* Problem details
Report, word for word, every line of the material that contains "Hjobs".

* Given records
(** A job's row and its generations change together. *)
Lemma inv_moved d d' n j j' st :
  Inv d → jobs d !! n = Some j → jobs d' = <[n := j']> (jobs d) → job_core j' = job_core j → moved n st d d' →
  same_tables d d' →
  match j_status j' with queued => st = gen_pending | running => st = gen_running | _ => st ≠ gen_running end →
  (live j' = true → live j = true) → (j_status j' = queued → index_admits d n j') →
  (∀ i k g h, generations d !! i = Some g → generations d !! k = Some h → status_after n st g = gen_running →
     same_device h g → g_seq h < g_seq g →
     (status_after n st h = settled ∨ status_after n st h = abandoned) ∨
     (status_after n st h = gen_running ∧ g_job_id h = g_job_id g)) →
  Inv d'.
Proof.
  intros I Hj Ej Hcore Hm (Ec & En & Enj) Hst Hlive Hidx HB.
  assert (∀ m q, jobs d' !! m = Some q → ∃ q0, jobs d !! m = Some q0 ∧ job_core q = job_core q0 ∧
            (live q = true → live q0 = true)) as Hjobs.
  { intros m q. rewrite Ej. intros [[<- <-]|[_ Hq]]%lookup_insert_Some; eauto. }
  constructor; rewrite ?Ec, ?En, ?Enj.
  - intros i g' (g & Hg & (-> & _)%core_fields & _)%(moved_back _ _ _ _ _ _ Hm). by apply (inv_gid d I).
  - intros i q (q0 & Hq0 & (-> & _)%job_core_fields & _)%Hjobs. by apply (inv_jid d I).
  - apply (inv_counter d I).
  - intros i g' (g & Hg & (_ & -> & -> & _)%core_fields & _)%(moved_back _ _ _ _ _ _ Hm). by apply (inv_seq d I i).
  - intros i k g' h' (g & Hg & (_ & Dg & Sg & _)%core_fields & _)%(moved_back _ _ _ _ _ _ Hm)
      (h & Hh & (_ & Dh & Sh & _)%core_fields & _)%(moved_back _ _ _ _ _ _ Hm) Hs Hq.
    eapply (inv_uniq d I i k g h); [done..| |congruence]. unfold same_device in *. congruence.
  - intros i g' (g & Hg & (_ & _ & _ & _ & ->)%core_fields & _)%(moved_back _ _ _ _ _ _ Hm). by eapply (inv_digest d I).
  - intros i g' m (g & Hg & (_ & Dg & _)%core_fields & Jg & Sg)%(moved_back _ _ _ _ _ _ Hm) Jm. rewrite Jg in Jm.
    destruct (inv_carrier d I i g m Hg Jm) as (q & Hq & Hdev & Hcar). rewrite Ej.
    unfold carried_ok. rewrite Sg, Dg. unfold status_after. destruct (decide (m = n)) as [->|Hne].
    + exists j'. rewrite lookup_insert_eq. split; [done|]. apply job_core_fields in Hcore as [_ ->].
      rewrite Hj in Hq. injection Hq as <-. split; [done|]. by rewrite decide_True.
    + exists q. rewrite lookup_insert_ne by done. split_and!; [done..|]. rewrite decide_False by congruence. done.
  - intros i g' (g & Hg & _ & -> & Sg)%(moved_back _ _ _ _ _ _ Hm) Hr. rewrite Sg in Hr. unfold status_after in Hr.
    destruct (decide (g_job_id g = Some n)); [congruence|by eapply (inv_running d I)].
  - intros i k g' h' m (g & Hg & (_ & _ & _ & -> & _)%core_fields & -> & _)%(moved_back _ _ _ _ _ _ Hm)
      (h & Hh & (_ & _ & _ & -> & _)%core_fields & -> & _)%(moved_back _ _ _ _ _ _ Hm). by eapply (inv_mode d I).
  - intros i k l g' h' m' p q (g & Hg & (_ & Dg & Sg & _)%core_fields & -> & _)%(moved_back _ _ _ _ _ _ Hm)
      (h & Hh & (_ & Dh & Sh & _)%core_fields & -> & _)%(moved_back _ _ _ _ _ _ Hm)
      (m & Hmm & (_ & Dm & Sm & _)%core_fields & -> & _)%(moved_back _ _ _ _ _ _ Hm) Hs Jg Jh
      (q0 & Hq0 & _ & Hl0)%Hjobs Hl Hb.
    eapply (inv_contig d I i k l g h m p q0); [done..| |done|done|done|auto|lia]. unfold same_device in *. congruence.
  - intros i k g' h' (g & Hg & (_ & Dg & Sg & _)%core_fields & Jg & Tg)%(moved_back _ _ _ _ _ _ Hm)
      (h & Hh & (_ & Dh & Sh & _)%core_fields & Jh & Th)%(moved_back _ _ _ _ _ _ Hm) Hr Hs Hlt.
    rewrite crossable_spec, Th, Jh, Jg. apply (HB i k g h); [done|done|congruence| |lia].
    unfold same_device in *. congruence.
  - intros m q (q0 & Hq0 & Hc & _)%Hjobs. unfold job_core in Hc. injection Hc as _ -> -> _. by apply (inv_dedicated d I m q0).
  - rewrite Ej. intros m p a b dev ty [[<- <-]|[Hm1 Hp]]%lookup_insert_Some [[<- <-]|[Hn1 Hq]]%lookup_insert_Some Qa Qb; [done|..].
    + pose proof Qa as (_ & _ & Hs & _)%queued_coalescible_spec. by rewrite (Hidx Hs p b dev ty) in Qb.
    + pose proof Qb as (_ & _ & Hs & _)%queued_coalescible_spec. by rewrite (Hidx Hs m a dev ty) in Qa.
    + by apply (inv_index d I m p a b dev ty).
Qed.

(** One generation's row changes, outside the running state. *)
Lemma inv_changed d d' i g g' :
  Inv d → changed i g g' d d' → jobs d' = jobs d → same_tables d d' → g_status g' ≠ gen_running →
  (∀ n, g_job_id g' = Some n → ∃ j, jobs d !! n = Some j ∧ carried_ok g' j) →
  (∀ k h n, k ≠ i → generations d !! k = Some h → g_job_id g' = Some n → g_job_id h = Some n → g_mode h = g_mode g) →
  (∀ k l h m n j, k ≠ i → l ≠ i → generations d !! k = Some h → generations d !! l = Some m → same_device m g →
     g_job_id g' = Some n → g_job_id h = Some n → jobs d !! n = Some j → live j = true →
     g_seq h < g_seq m < g_seq g ∨ g_seq g < g_seq m < g_seq h → g_job_id m = Some n) →
  (∀ k l h m n j, k ≠ i → l ≠ i → generations d !! k = Some h → generations d !! l = Some m → same_device g h →
     g_job_id h = Some n → g_job_id m = Some n → jobs d !! n = Some j → live j = true →
     g_seq h < g_seq g < g_seq m → g_job_id g' = Some n) →
  (∀ k r, k ≠ i → generations d !! k = Some r → g_status r = gen_running → same_device g r → g_seq g < g_seq r →
     crossable g' = true) →
  Inv d'.
Proof.
  intros I (Hg & Eg & Hcore) Ej (Ec & En & Enj) Hnr Hcar Hmode Hend Hmid Hbar.
  apply core_fields in Hcore as (Cid & Cdev & Cseq & Cmode & Cdig). unfold same_device in *.
  constructor; rewrite ?Ec, ?En, ?Enj, ?Ej, ?Eg.
  - intros k h [[<- <-]|[_ Hh]]%lookup_insert_Some; [rewrite Cid|]; by apply (inv_gid d I).
  - apply (inv_jid d I).
  - apply (inv_counter d I).
  - intros k h [[<- <-]|[_ Hh]]%lookup_insert_Some; [rewrite Cdev, Cseq; by apply (inv_seq d I i)|by apply (inv_seq d I k)].
  - intros k l h m [[<- <-]|[_ Hh]]%lookup_insert_Some [[<- <-]|[_ Hm]]%lookup_insert_Some; unfold same_device;
      rewrite ?Cdev, ?Cseq; [done|by apply (inv_uniq d I i l g m)|by apply (inv_uniq d I k i h g)|
                             by apply (inv_uniq d I k l h m)].
  - intros k h [[<- <-]|[_ Hh]]%lookup_insert_Some; [rewrite Cdig; by apply (inv_digest d I i)|by apply (inv_digest d I k)].
  - intros k h n [[<- <-]|[_ Hh]]%lookup_insert_Some; [apply Hcar|by apply (inv_carrier d I k)].
  - intros k h [[<- <-]|[_ Hh]]%lookup_insert_Some; [done|by apply (inv_running d I k)].
  - intros k l h m n [[<- <-]|[Hk Hh]]%lookup_insert_Some [[<- <-]|[Hl Hm]]%lookup_insert_Some Jh Jm; [done|..].
    + rewrite Cmode. symmetry. by apply (Hmode l m n).
    + rewrite Cmode. by apply (Hmode k h n).
    + by apply (inv_mode d I k l h m n).
  - intros k l p h m q n j [[<- <-]|[Hk Hh]]%lookup_insert_Some [[<- <-]|[Hl Hm]]%lookup_insert_Some
      [[<- <-]|[Hp Hq]]%lookup_insert_Some Hs Jh Jm Hj Hlive Hb; unfold same_device in *;
      rewrite ?Cdev, ?Cseq in *; try lia; try (by auto).
    + by apply (Hend l p m q n j); auto.
    + by apply (Hend k p h q n j); auto; congruence || (destruct (inv_carrier d I k h n Hh Jh) as (j1 & Hj1 & Hd1 & _);
        destruct (Hcar n Jm) as (j2 & Hj2 & Hd2 & _); congruence).
    + by apply (Hmid k l h m n j).
    + by apply (inv_contig d I k l p h m q n j).
  - intros k l h m [[<- <-]|[Hk Hh]]%lookup_insert_Some [[<- <-]|[Hl Hm]]%lookup_insert_Some; unfold same_device;
      rewrite ?Cdev, ?Cseq; intros Hr Hs Hlt; try done.
    + left. by apply (Hbar k h).
    + by apply (inv_barrier d I k l h m).
  - apply (inv_dedicated d I).
  - apply (inv_index d I).
Qed.

Lemma inv_attach d d' i g n j :
  Inv d → changed i g (set_g_job (Some n) g) d d' → g_status g = gen_pending →
  jobs d !! n = Some j → j_status j = queued → j_device_id j = Some (g_device_id g) →
  (∀ m old, g_job_id g = Some m → jobs d !! m = Some old → live old = false) →
  (∀ k h, generations d !! k = Some h → g_job_id h = Some n →
     g_mode h = g_mode g ∧ g_seq h < g_seq g ∧
     ∀ l m, generations d !! l = Some m → same_device m g → g_seq h < g_seq m < g_seq g → g_job_id m = Some n) →
  jobs d' = jobs d → same_tables d d' → Inv d'.
Proof.
  intros I Hch Hp Hj Hq Hdev Hold Hcarried Ej Htab. pose proof Hch as (Hg & _).
  apply (inv_changed d d' i g (set_g_job (Some n) g)); cbn; try done; [by rewrite Hp|..].
  - intros n' [= <-]. exists j. unfold carried_ok. cbn. by rewrite Hq.
  - intros k h n' _ Hh [= <-] Jh. by apply (Hcarried k h).
  - intros k l h m n' j' _ _ Hh Hm Hs [= <-] Jh _ _ [Hb|Hb].
    + by apply (proj2 (proj2 (Hcarried k h Hh Jh)) l m).
    + pose proof (Hcarried k h Hh Jh) as (_ & ? & _). lia.
  - intros k l h m n' j' _ _ Hh Hm Hs Jh Jm Hj' Hl Hb.
    assert (g_job_id g = Some n') as Jg by (by apply (inv_contig d I k l i h m g n' j')).
    rewrite (Hold n' j' Jg Hj') in Hl. done.
  - intros k r _ Hr Hrun Hs Hlt. destruct (inv_barrier d I k i r g Hr Hg Hrun Hs Hlt) as [Hc|[Hc _]].
    + apply crossable_spec in Hc. rewrite Hp in Hc. by destruct Hc.
    + congruence.
Qed.

Lemma inv_unbind d d' i g :
  Inv d → changed i g (set_g_job None g) d d' → g_status g ≠ gen_running →
  (∀ m old, g_job_id g = Some m → jobs d !! m = Some old → live old = false) →
  jobs d' = jobs d → same_tables d d' → Inv d'.
Proof.
  intros I Hch Hnr Hold Ej Htab. pose proof Hch as (Hg & _).
  apply (inv_changed d d' i g (set_g_job None g)); cbn; try done.
  - intros k l h m n' j' _ _ Hh Hm Hs Jh Jm Hj' Hl Hb.
    assert (g_job_id g = Some n') as Jg by (by apply (inv_contig d I k l i h m g n' j')).
    rewrite (Hold n' j' Jg Hj') in Hl. done.
  - intros k r _ Hr Hrun Hs Hlt. destruct (inv_barrier d I k i r g Hr Hg Hrun Hs Hlt) as [Hc|[Hc _]]; done.
Qed.

(** A blocked generation is bound to no live job. *)
Lemma blocked_not_live d i g m j :
  Inv d → generations d !! i = Some g → status_in (g_status g) BLOCKED_STATUSES = true →
  g_job_id g = Some m → jobs d !! m = Some j → live j = false.
Proof.
  intros I Hg Hb%blocked_spec Jg Hj. destruct (live j) eqn:E; [|done].
  destruct (head_status d I i g m j Hg Jg Hj E); intuition congruence.
Qed.

Lemma inv_exit d d' i g g' :
  Inv d → changed i g g' d d' → g_job_id g' = g_job_id g → status_in (g_status g) BLOCKED_STATUSES = true →
  g_status g' = abandoned ∨ g_status g' = gen_pending → jobs d' = jobs d → same_tables d d' → Inv d'.
Proof.
  intros I Hch Jg' Hb Hst Ej Htab. pose proof Hch as (Hg & _ & (_ & Dg & _)%core_fields).
  pose proof (blocked_not_live d i g) as Hnl. pose proof Hb as Hb'%blocked_spec.
  apply (inv_changed d d' i g g'); rewrite ?Jg'; try done.
  - destruct Hst; congruence.
  - intros n Jg. destruct (inv_carrier d I i g n Hg Jg) as (j & Hj & Hdev & Hc). exists j. split; [done|].
    unfold carried_ok. rewrite Dg. split; [done|]. specialize (Hnl n j I Hg Hb Jg Hj).
    assert (¬ (j_status j = queued ∨ j_status j = running)) as Hx by (rewrite <-live_spec; by rewrite Hnl).
    destruct (j_status j); try (by exfalso; auto); destruct Hst; congruence.
  - intros k h n _ Hh Jg Jh. by apply (inv_mode d I k i h g n).
  - intros k l h m n j _ _ Hh Hm _ Jg _ Hj Hl. by rewrite (Hnl n j I Hg Hb Jg Hj) in Hl.
  - intros k l h m n j _ _ Hh Hm Hs Jh Jm Hj Hl Hseq. by apply (inv_contig d I k l i h m g n j).
  - intros k r _ Hr Hrun Hs Hlt. exfalso. destruct (inv_barrier d I k i r g Hr Hg Hrun Hs Hlt) as [Hc|[Hc _]].
    + apply crossable_spec in Hc. intuition congruence.
    + intuition congruence.
Qed.

Lemma inv_start d d' n j j' dev :
  Inv d → jobs d !! n = Some j → j_status j = queued → j_device_id j = Some dev →
  jobs d' = <[n := j']> (jobs d) → job_core j' = job_core j → j_status j' = running → moved n gen_running d d' →
  (∀ i k g h, generations d !! i = Some g → g_job_id g = Some n → generations d !! k = Some h →
     same_device h g → (∀ l m, generations d !! l = Some m → g_job_id m = Some n → g_seq h < g_seq m) →
     crossable h = true) →
  same_tables d d' → Inv d'.
Proof.
  intros I Hj Hq Hdev Ej Hcore Hr Hm Hadm Htab. assert (live j = true) as Hl by (apply live_spec; auto).
  apply (inv_moved d d' n j j' gen_running); try done; [by rewrite Hr|congruence|].
  intros i k g h Hg Hh Hrun Hs Hlt. unfold status_after in *.
  destruct (decide (g_job_id h = Some n)) as [Jh|Jh]; destruct (decide (g_job_id g = Some n)) as [Jg|Jg].
  - right. split; [done|congruence].
  - exfalso. destruct (inv_barrier d I i k g h Hg Hh Hrun Hs Hlt) as [Hc%crossable_spec|[Hc _]];
      destruct (head_status d I k h n j Hh Jh Hj Hl); try (intuition congruence).
    destruct (inv_carrier d I k h n Hh Jh) as (q & Hq' & _ & Hcar). rewrite Hj in Hq'. injection Hq' as <-.
    rewrite Hq in Hcar. congruence.
  - left. apply crossable_spec. apply (Hadm i k g h); [done..|]. intros l m Hml Jm.
    destruct (Z.lt_trichotomy (g_seq h) (g_seq m)) as [?|[E|Hgt]]; [done|exfalso..].
    + assert (k = l) as ->; [|congruence]. apply (inv_uniq d I k l h m); [done..| |done].
      pose proof (carried_device d I i l g m n Hg Hml Jg Jm). unfold same_device in *. congruence.
    + apply Jh. apply (inv_contig d I l i k m g h n j); try done.
      pose proof (carried_device d I i l g m n Hg Hml Jg Jm). unfold same_device in *. congruence.
  - destruct (inv_barrier d I i k g h Hg Hh Hrun Hs Hlt) as [Hc%crossable_spec|Hc]; auto.
Qed.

* Result of this task
            (live q = true → live q0 = true)) as Hjobs.
  - intros i q (q0 & Hq0 & (-> & _)%job_core_fields & _)%Hjobs. by apply (inv_jid d I).
      (q0 & Hq0 & _ & Hl0)%Hjobs Hl Hb.
  - intros m q (q0 & Hq0 & Hc & _)%Hjobs. unfold job_core in Hc. injection Hc as _ -> -> _. by apply (inv_dedicated d I m q0).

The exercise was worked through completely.